The Reserve Bank regulated the bank. The registrar of banks had the power to order reviews of audits, inspect the books and interview any staff member. The bank also approves the appointment of auditors and can withdraw its approval if the auditor has any conflict of interest. The Banks Act compels the appointed auditor to notify the registrar of banks if he or she becomes aware of any irregularities.As far as I know, KPMG did not make any such notifications.
As recently as August 2017, the bank conducted an inspection at VBS focused on Financial Intelligence Centre Act (FICA) compliance, which concerns anti-money laundering and terrorism financing. While that inspection would not have looked at the deposits of the bank, it was a missed opportunity to detect that all was not well.

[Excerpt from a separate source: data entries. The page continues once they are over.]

(* ===== verification/MstProof.v ===== *)
(** Paths and proofs in [src/src/mst/tree.rs]: [search_path], which names the
    blocks that prove one key, and [covering_proof], which names those that
    let a consumer undo changes to a list of keys. *)
From S2P Require Import Prelude StateError SyntaxError CborError Cid CborDecode MstHeight SortedMap MstNode MstTree MstFlush MstLoad MstDetached.

Section Paths.
Context `{Sha2} `{Simdutf8}.

(** The path is pushed to while it is searched, and kept when that fails. *)
Abbreviation pathing := (st (list Cid) MstError).

Definition push_cid (c : Cid) : pathing () := modify (fun path => path ++ [c]).

(** The key after the subtree to search, with whether it is the key sought. *)
Definition first_at_least (keys : list (EntryData * bytes)) (key : bytes) : option (nat * bool) :=
  i ← position (fun x => bytes_leb key x.2) keys;
  x ← keys !! i;
  Some (i, bool_decide (key = x.2)).

(** The keys on either side of that subtree. *)
Definition key_below (keys : list (EntryData * bytes)) (at_ : option (nat * bool)) : option bytes :=
  match at_ with
  | Some (O, _) => None
  | Some (S i, _) => snd <$> keys !! i
  | None => snd <$> last keys
  end.

Definition key_above (keys : list (EntryData * bytes)) (at_ : option (nat * bool)) : option bytes :=
  '(i, _) ← at_; snd <$> keys !! i.

Definition or_else {A} (a b : option A) : option A := match a with Some x => Some x | None => b end.

(** The loop takes one level of blocks per unit of fuel; it ends below level
    128. *)
Fixpoint search_blocks (fuel : nat) (src : Source) (cid : Cid) (key : bytes) (at_ : Place) : pathing (option Cid) :=
  match fuel with
  | O => panic
  | S fuel =>
      if (MAX_LEVELS <? p_depth at_)%nat then fail (too_deep cid) else
      data ← lift (src cid);
      data ← lift (ok_or (BlockNotFound cid) data);
      _ ← push_cid cid;
      nd ← lift (decode_node_data data);
      keys ← lift (for_each_key nd);
      _ ← lift (all_admitted at_ (option_list (snd <$> head keys) ++ option_list (snd <$> last keys)));
      let found := first_at_least keys key in
      let go (c : option Cid) := match c with
        | Some next => search_blocks fuel src next key
            (MkPlace (S (p_depth at_)) (or_else (key_below keys found) (p_lo at_)) (or_else (key_above keys found) (p_hi at_)))
        | None => mret None
        end in
      match found with
      | Some (i, true) => mret (value <$> data_entries nd !! i)
      | Some (O, false) => go (data_left nd)
      | Some (S i, false) => go (data_entries nd !! i ≫= data_right)
      | None => go (match last (data_entries nd) with Some e => data_right e | None => data_left nd end)
      end
  end.

Definition blocks_fuel (at_ : Place) : nat := S (S MAX_LEVELS) - p_depth at_.

Definition unflushed : MstError := internal "the tree has changes since its last flush".

(** The part of the loop over nodes in memory. *)
Fixpoint search_nodes (fuel : nat) (src : Source) (n : Node) (key : bytes) (at_ : Place) : pathing (option Cid) :=
  match fuel with
  | O => panic
  | S fuel =>
      cid ← lift (ok_or unflushed (n_cid n));
      if negb (n_loaded n) then search_blocks (S (blocks_fuel at_)) src cid key at_ else
      _ ← push_cid cid;
      match search (n_entries n) key with
      | (i, true) => e ← lift (index (n_entries n) i); mret (Some (e_val e))
      | (i, false) =>
          match child n i with
          | Some c => search_nodes fuel src c key (child_place (n_entries n) i at_)
          | None => mret None
          end
      end
  end.

Definition search_path (src : Source) (t : DetachedTree) (key : bytes) : pathing (option Cid) :=
  _ ← lift (check_usable t).1;
  match root t with
  | None => cid ← lift (ok_or unflushed (empty_root t)); _ ← push_cid cid; mret None
  | Some n => search_nodes (levels n) src n key ROOT
  end.

(** ** Covering proofs *)

(** [Ord for str] *)
Definition key_le (a b : bytes) : Prop := bytes_leb a b = true.

#[export] Instance key_le_dec a b : Decision (key_le a b).
Proof. unfold key_le. apply _. Defined.

Inductive Slot := Left | Leaf (i : nat) | Right (i : nat).

#[export] Instance Slot_eq_dec : EqDecision Slot.
Proof. solve_decision. Defined.

(** [slot_subtree]: the subtree's slot among those of [child]. *)
Definition slot_subtree (s : Slot) : option nat :=
  match s with Left => Some 0%nat | Right i => Some (S i) | Leaf _ => None end.

(** [partition_point]: how many entries have a smaller key. *)
Definition gte_entry (n : Node) (key : bytes) : nat := (search (n_entries n) key).1.

Definition slot_before (n : Node) (i : nat) : option Slot :=
  match i with
  | O => match n_left n with Some _ => Some Left | None => None end
  | S j =>
      e ← n_entries n !! j;
      match e_right e with Some _ => Some (Right j) | None => Some (Leaf j) end
  end.

Definition slot_after (n : Node) (i : nat) : option Slot :=
  e ← n_entries n !! i;
  match e_right e with
  | Some _ => Some (Right i)
  | None => if (S i <? length (n_entries n))%nat then Some (Leaf (S i)) else None
  end.

Abbreviation ProofStep := (Node -> bytes -> bool * option Slot).

Definition is_subtree (s : option Slot) : bool :=
  match s with Some Left | Some (Right _) => true | _ => false end.

Definition key_step : ProofStep := fun n key =>
  let i := gte_entry n key in
  if bool_decide (e_key <$> n_entries n !! i = Some key) then (true, None)
  else let next := slot_before n i in (is_subtree next, next).

Definition left_sib_step : ProofStep := fun n key => (true, slot_before n (gte_entry n key)).

Definition right_sib_step : ProofStep := fun n key =>
  let i := gte_entry n key in
  let found := if (i <? length (n_entries n))%nat then Some (Leaf i) else slot_before n i in
  let next := match found with
    | Some (Leaf j) => if bool_decide (e_key <$> n_entries n !! j = Some key) then slot_after n j else slot_before n i
    | subtree => subtree
    end in
  (true, next).

(** The keys from [start] to [end] that continue into one subtree. *)
Definition add_run (runs : list (Slot * nat * nat)) (slot : Slot) (k : nat) : list (Slot * nat * nat) :=
  match last runs with
  | Some (last, start, _) =>
      if bool_decide (last = slot) then removelast runs ++ [(slot, start, S k)] else runs ++ [(slot, k, S k)]
  | None => runs ++ [(slot, k, S k)]
  end.

Fixpoint proof_runs (step : ProofStep) (n : Node) (keys : list bytes) (k : nat)
    (included : bool) (runs : list (Slot * nat * nat)) : bool * list (Slot * nat * nat) :=
  match keys with
  | [] => (included, runs)
  | key :: keys' =>
      let '(include, next) := step n key in
      let runs := match next with
        | Some (Leaf _) | None => runs
        | Some slot => add_run runs slot k
        end in
      proof_runs step n keys' (S k) (included || include) runs
  end.

Fixpoint proof_pass (fuel : nat) (src : Source) (keys : list bytes) (step : ProofStep) (at_ : Place) : st (Node * Refs * list Cid) MstError () :=
  match fuel with
  | O => panic
  | S fuel =>
      _ ← on_tree (ensure_loaded src at_);
      n ← on_tree the_node;
      let '(included, runs) := proof_runs step n keys 0 false [] in
      _ ← (if included then
             match n_cid n with
             | Some cid => modify (fun s => (s.1, s.2 ++ [cid]))
             | None => fail (internal "covering proof needs a flushed tree")
             end
           else mret ());
      for_each (fun run => let '(slot, start, end_) := run in
        match slot_subtree slot with
        | Some i =>
            on_child_walk i (fun s =>
              match slice keys start end_ with
              | Ok run => proof_pass fuel src run step (child_place (n_entries n) i at_) s
              | Err e => (Err e, s)
              | Panic => (Panic, s)
              end)
        | None => mret ()
        end) runs
  end.

Definition sort_keys (keys : list bytes) : list bytes := merge_sort key_le keys.

(** The three passes over the tree. *)
Definition proof_passes (src : Source) (keys : list bytes) : method (list Cid) := fun t =>
  match root t with
  | None => ('(cid, _) ← empty_node_block; Ok [cid], t)
  | Some n =>
      let '(r, (n', refs', out)) :=
        for_each (fun step => n ← on_tree the_node; proof_pass (load_fuel n ROOT) src keys step ROOT)
          [key_step; left_sib_step; right_sib_step] (n, refs t, []) in
      (_ ← r; Ok out, set_refs refs' (set_root (Some n') t))
  end.

Definition covering_proof (src : Source) (keys : list bytes) : method (list Cid) :=
  _ ← check_usable;
  let keys := dedup (sort_keys keys) in
  if bool_decide (keys = []) then mret [] else
  out ← proof_passes src keys;
  mret (dedup (sort_cids out)).
End Paths.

The bank fined VBS R2.5-million, R2-million suspended, for Fica failures. The bank seems to have only become really concerned about VBS in February this year when it began defaulting on its settlement obligations through the national payments system.
The fact that the bank did not detect widescale fraud at VBS shows how critical the role of external auditors is. Banking supervision cannot work without reliable and honest auditors.If there are lessons to be learnt from VBS, it is that the regulator needs to consider the risk that auditors are lying to it.
The Finance minister has appointed a forensic investigation into VBS, being led by advocate Terry Motau. The results of that investigation will probably include potential criminal charges. From the looks of it, there should be grounds for many people to be prosecuted.Meanwhile, the curator’s primary task is to try to recover as much depositor funds as possible. The clear majority of the deposits in the bank were from municipalities and a facility from the PIC. Retail deposits appear to have been of relatively small amounts, though stokvels may have deposited larger sums on behalf of groups of savers.
Last week the Reserve Bank announced that R100,000 of retail depositors’ money was being guaranteed, up from the R50,000 guarantee announced at the time of the curatorship. It is unclear why this increase was made. The Bank says it was done to align the guarantee with the amounts contemplated in the proposed deposit insurance scheme the Bank has been developing, but the real reason may be that the shift in amounts allows many stokvels to be bailed out.
Municipalities, and the rural poor who rely on them for service delivery, will not be so lucky.